▶ _Problem details_
Find the number of lines below in which the word "Definition" occurs. Write only that number.

▶ _Provided information_
######

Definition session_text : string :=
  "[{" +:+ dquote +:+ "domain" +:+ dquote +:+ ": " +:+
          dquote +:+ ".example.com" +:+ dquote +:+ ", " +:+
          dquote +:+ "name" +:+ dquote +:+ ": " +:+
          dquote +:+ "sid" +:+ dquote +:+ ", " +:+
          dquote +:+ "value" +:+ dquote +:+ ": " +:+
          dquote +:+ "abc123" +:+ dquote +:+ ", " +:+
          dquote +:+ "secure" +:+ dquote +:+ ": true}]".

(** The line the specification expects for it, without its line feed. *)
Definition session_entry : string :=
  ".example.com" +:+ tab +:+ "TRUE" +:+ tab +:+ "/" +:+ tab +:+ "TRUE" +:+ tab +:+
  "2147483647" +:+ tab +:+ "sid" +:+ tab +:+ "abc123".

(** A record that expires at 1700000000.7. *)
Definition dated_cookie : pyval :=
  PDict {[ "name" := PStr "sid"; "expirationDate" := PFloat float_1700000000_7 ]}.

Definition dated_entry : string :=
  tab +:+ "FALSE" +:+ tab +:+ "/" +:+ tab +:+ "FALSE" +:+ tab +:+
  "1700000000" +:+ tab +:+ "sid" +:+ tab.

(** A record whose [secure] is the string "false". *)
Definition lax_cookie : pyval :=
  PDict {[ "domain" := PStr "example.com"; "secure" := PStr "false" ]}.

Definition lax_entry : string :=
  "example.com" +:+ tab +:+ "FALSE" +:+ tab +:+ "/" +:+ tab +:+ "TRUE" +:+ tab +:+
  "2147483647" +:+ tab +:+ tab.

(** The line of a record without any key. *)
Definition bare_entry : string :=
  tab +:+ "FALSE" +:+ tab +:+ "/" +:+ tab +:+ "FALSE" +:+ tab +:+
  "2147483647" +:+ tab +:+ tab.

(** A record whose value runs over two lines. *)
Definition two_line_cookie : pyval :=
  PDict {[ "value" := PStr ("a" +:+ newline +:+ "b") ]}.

######

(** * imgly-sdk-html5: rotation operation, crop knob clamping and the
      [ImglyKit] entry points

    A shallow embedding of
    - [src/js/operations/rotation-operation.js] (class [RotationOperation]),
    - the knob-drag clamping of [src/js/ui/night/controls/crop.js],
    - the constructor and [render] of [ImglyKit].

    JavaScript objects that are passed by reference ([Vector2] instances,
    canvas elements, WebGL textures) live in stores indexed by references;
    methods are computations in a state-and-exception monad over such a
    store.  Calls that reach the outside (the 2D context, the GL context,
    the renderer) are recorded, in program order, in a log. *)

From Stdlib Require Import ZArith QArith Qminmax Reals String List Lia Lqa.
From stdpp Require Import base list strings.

######

▶ _Result of this exercise_
8